# [WORK INSTRUCTION]
Set down, without alteration, the lines from the one that contains "en_filled : filled vs h before_ new;" through the final line of the material below.
= = = = =
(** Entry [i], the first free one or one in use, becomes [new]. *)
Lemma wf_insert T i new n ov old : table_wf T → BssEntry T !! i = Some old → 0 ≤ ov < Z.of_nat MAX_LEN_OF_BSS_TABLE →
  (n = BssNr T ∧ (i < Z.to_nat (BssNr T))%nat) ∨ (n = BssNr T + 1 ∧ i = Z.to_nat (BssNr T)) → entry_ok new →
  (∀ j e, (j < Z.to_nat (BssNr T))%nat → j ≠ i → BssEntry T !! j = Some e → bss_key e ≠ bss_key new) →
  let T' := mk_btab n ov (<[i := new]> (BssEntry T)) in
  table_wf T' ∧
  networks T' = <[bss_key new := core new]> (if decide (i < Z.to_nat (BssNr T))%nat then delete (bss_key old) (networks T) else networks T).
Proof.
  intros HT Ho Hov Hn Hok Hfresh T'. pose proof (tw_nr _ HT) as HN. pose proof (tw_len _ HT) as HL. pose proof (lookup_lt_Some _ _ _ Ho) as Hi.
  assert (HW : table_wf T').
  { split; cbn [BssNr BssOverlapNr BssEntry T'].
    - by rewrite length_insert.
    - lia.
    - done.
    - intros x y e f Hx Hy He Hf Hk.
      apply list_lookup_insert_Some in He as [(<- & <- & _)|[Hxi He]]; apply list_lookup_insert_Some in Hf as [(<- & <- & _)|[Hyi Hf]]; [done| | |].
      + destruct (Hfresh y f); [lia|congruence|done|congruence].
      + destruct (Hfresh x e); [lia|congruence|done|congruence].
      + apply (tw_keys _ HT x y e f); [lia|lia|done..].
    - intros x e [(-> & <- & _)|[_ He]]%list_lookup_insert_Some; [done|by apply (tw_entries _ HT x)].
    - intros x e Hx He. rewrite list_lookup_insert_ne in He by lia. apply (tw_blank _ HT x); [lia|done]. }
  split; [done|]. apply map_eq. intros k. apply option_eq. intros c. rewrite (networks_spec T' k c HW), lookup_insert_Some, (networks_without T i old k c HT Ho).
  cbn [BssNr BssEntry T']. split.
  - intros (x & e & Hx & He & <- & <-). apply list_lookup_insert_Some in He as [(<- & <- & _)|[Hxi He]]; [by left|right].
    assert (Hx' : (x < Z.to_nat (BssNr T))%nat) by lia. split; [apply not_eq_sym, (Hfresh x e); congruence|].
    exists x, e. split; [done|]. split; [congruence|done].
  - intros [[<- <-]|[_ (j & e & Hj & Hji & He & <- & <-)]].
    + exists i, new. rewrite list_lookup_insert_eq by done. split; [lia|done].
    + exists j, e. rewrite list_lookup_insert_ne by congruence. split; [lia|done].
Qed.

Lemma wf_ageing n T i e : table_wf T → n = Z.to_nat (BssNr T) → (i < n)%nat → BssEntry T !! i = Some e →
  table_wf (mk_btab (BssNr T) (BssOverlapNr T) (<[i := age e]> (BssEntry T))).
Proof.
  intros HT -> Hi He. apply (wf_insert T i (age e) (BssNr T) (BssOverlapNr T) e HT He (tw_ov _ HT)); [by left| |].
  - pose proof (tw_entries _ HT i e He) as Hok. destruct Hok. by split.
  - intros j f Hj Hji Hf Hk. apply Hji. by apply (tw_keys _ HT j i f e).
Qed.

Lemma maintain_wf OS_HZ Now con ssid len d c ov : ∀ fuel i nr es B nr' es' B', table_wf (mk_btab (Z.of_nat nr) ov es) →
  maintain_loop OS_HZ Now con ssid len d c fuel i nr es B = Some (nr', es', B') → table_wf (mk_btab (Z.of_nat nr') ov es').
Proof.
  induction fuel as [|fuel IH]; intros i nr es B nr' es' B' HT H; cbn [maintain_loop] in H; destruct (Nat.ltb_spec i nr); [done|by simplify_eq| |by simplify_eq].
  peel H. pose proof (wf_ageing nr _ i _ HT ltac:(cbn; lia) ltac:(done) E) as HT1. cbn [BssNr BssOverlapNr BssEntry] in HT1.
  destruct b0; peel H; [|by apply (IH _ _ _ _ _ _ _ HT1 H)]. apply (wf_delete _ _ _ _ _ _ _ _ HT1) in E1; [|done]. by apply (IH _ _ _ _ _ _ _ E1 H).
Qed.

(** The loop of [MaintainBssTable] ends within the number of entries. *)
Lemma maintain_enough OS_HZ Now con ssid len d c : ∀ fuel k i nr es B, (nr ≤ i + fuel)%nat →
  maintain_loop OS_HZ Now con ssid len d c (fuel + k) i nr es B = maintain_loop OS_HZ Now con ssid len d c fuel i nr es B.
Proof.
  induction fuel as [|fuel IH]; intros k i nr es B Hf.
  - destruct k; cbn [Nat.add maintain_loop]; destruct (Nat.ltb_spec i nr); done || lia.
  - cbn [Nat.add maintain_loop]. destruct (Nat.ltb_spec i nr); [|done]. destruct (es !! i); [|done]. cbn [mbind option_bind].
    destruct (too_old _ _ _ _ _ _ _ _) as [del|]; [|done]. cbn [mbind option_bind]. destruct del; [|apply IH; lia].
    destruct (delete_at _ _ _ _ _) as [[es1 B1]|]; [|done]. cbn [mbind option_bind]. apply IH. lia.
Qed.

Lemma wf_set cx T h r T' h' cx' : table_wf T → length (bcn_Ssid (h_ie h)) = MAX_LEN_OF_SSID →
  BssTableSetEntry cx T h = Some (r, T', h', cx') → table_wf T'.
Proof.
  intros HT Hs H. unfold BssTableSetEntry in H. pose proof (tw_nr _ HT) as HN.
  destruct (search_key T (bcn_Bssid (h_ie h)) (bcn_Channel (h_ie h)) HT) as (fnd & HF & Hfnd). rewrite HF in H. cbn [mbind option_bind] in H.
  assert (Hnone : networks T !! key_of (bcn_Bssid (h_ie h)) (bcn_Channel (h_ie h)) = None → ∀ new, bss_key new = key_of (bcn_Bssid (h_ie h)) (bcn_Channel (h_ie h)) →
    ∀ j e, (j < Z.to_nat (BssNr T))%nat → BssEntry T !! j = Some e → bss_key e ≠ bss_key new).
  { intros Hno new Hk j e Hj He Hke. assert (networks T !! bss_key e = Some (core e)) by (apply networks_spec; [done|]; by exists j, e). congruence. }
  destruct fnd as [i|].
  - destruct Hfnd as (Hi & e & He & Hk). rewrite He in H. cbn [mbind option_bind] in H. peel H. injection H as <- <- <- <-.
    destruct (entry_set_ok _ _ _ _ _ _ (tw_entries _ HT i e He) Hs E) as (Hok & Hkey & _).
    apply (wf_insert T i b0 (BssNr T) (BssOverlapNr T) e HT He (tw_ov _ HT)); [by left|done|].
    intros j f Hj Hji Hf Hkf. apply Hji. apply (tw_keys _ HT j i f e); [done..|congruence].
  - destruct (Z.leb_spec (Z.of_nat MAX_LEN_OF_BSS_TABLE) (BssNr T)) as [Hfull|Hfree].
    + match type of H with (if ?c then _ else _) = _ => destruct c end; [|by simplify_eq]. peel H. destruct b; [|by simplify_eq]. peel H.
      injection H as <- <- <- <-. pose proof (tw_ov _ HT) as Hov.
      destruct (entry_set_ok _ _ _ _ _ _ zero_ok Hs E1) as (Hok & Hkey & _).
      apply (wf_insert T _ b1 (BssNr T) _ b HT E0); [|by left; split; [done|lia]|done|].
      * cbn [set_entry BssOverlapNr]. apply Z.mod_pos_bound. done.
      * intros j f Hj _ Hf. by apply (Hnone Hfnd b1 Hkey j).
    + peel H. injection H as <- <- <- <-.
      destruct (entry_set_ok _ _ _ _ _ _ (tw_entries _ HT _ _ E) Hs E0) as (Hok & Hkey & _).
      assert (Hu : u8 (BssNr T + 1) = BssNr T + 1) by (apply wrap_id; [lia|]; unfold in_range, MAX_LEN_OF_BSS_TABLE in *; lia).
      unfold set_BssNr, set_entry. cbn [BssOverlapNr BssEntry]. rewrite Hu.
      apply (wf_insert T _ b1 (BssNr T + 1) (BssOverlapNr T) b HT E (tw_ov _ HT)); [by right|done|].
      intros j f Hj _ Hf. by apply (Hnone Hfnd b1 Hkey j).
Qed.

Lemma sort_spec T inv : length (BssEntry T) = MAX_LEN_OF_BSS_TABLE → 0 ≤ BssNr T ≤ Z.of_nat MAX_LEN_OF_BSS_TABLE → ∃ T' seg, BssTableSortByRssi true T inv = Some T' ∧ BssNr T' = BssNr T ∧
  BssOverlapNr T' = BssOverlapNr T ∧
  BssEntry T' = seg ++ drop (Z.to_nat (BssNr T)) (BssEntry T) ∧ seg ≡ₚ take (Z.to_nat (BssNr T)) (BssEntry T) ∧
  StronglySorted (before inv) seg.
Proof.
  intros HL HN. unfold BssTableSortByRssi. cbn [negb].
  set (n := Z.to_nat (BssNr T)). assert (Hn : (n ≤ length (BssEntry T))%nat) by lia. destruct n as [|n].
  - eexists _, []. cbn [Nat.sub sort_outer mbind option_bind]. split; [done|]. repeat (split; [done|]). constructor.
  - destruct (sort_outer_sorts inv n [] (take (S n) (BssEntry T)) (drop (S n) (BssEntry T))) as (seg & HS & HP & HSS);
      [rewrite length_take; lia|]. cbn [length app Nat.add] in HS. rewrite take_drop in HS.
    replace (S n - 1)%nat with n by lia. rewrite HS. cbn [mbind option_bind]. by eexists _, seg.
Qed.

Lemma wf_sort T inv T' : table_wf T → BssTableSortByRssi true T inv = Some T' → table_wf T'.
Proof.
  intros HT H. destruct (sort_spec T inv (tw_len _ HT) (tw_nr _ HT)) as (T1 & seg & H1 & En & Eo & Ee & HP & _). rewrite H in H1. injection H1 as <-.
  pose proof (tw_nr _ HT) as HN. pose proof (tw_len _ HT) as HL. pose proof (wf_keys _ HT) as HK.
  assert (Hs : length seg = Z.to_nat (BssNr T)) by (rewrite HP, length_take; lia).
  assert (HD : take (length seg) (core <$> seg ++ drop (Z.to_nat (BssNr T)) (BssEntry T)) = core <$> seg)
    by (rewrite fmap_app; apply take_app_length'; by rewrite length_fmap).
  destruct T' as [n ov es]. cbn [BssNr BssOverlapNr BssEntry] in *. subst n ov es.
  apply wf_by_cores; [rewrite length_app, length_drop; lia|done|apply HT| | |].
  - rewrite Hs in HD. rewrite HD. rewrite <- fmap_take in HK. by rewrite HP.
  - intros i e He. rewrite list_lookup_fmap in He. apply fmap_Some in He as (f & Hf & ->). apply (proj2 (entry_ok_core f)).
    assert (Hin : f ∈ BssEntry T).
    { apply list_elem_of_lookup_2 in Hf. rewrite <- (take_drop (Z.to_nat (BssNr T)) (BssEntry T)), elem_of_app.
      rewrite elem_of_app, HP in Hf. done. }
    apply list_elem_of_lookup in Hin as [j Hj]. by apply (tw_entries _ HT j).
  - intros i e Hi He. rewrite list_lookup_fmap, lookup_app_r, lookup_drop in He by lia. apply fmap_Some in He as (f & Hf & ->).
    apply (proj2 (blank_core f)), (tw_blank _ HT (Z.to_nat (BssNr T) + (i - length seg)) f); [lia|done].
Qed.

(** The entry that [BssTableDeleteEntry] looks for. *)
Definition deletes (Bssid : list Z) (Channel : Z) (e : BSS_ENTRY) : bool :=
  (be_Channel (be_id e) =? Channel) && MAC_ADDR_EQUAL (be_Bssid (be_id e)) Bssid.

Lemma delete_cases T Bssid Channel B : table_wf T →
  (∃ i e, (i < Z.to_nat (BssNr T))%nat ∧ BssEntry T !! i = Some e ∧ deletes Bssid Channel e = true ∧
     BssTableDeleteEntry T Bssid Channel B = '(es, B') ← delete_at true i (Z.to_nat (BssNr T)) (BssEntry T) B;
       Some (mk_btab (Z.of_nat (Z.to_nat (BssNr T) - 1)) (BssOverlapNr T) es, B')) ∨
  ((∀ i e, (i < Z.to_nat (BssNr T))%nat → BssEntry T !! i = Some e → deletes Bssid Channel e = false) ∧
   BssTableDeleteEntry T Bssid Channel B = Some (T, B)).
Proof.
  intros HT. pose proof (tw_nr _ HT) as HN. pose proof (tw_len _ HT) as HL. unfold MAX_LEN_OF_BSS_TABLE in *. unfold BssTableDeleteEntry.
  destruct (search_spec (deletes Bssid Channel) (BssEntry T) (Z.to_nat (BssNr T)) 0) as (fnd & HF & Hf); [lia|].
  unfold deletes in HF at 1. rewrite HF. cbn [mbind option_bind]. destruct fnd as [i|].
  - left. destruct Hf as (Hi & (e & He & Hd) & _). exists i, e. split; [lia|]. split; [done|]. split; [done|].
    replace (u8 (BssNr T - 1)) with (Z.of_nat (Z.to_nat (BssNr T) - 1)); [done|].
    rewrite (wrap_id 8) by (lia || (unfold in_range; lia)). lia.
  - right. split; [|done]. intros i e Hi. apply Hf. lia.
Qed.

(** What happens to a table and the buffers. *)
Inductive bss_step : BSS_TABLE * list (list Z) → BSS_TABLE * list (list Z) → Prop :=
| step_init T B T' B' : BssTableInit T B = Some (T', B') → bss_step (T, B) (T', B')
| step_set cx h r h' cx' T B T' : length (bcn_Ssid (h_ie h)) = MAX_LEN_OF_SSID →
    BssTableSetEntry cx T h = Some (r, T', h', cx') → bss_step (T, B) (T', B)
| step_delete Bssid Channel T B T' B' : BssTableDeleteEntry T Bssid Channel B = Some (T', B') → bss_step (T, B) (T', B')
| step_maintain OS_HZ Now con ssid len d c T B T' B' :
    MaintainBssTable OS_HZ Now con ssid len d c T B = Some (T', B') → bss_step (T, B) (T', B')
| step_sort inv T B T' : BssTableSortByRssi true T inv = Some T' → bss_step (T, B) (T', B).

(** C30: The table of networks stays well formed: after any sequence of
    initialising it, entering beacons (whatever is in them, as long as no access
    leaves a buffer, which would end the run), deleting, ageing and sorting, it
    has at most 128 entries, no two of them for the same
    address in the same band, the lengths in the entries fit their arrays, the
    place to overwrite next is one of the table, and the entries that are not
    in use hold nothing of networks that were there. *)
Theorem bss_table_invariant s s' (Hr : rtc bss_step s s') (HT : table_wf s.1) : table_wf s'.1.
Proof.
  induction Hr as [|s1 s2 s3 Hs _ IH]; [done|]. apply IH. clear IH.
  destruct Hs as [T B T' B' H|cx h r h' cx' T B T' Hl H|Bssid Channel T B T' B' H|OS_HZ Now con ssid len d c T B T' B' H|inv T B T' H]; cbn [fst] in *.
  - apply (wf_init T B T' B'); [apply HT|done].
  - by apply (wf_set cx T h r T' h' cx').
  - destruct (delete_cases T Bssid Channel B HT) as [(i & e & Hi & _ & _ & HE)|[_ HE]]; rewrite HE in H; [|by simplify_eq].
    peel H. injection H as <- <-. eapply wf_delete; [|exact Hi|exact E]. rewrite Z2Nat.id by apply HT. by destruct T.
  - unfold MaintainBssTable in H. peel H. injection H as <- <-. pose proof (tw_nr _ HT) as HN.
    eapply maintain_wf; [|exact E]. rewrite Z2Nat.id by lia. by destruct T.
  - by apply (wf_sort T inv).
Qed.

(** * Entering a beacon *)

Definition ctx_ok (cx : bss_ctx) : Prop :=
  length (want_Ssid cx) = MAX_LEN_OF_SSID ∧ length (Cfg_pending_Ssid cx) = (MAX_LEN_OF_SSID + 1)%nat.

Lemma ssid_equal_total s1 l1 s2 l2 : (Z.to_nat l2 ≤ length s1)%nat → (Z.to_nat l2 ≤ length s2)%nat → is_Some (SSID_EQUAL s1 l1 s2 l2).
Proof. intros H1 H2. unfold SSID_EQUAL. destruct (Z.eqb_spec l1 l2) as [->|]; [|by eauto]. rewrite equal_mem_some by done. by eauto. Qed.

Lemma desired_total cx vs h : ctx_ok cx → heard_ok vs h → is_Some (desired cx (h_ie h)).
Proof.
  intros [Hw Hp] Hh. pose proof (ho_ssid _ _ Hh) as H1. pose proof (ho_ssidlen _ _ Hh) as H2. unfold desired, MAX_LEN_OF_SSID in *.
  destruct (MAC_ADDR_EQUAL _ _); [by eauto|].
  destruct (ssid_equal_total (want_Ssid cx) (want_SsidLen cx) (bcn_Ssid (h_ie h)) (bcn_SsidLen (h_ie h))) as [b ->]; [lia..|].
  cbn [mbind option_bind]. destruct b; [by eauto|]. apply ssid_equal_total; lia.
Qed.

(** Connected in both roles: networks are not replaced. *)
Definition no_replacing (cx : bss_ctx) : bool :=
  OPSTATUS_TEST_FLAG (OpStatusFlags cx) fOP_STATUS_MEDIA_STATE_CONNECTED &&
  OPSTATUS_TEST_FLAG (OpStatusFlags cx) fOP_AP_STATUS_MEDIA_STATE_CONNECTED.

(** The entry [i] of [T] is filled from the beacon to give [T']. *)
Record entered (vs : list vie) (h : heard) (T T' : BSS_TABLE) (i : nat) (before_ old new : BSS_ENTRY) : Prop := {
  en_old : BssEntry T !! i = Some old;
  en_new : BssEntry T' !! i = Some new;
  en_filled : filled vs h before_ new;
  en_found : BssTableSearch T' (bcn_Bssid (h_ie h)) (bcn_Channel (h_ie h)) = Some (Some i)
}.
= = = = =
# [RESPONSE TO THE EXERCISE]
  en_filled : filled vs h before_ new;
  en_found : BssTableSearch T' (bcn_Bssid (h_ie h)) (bcn_Channel (h_ie h)) = Some (Some i)
}.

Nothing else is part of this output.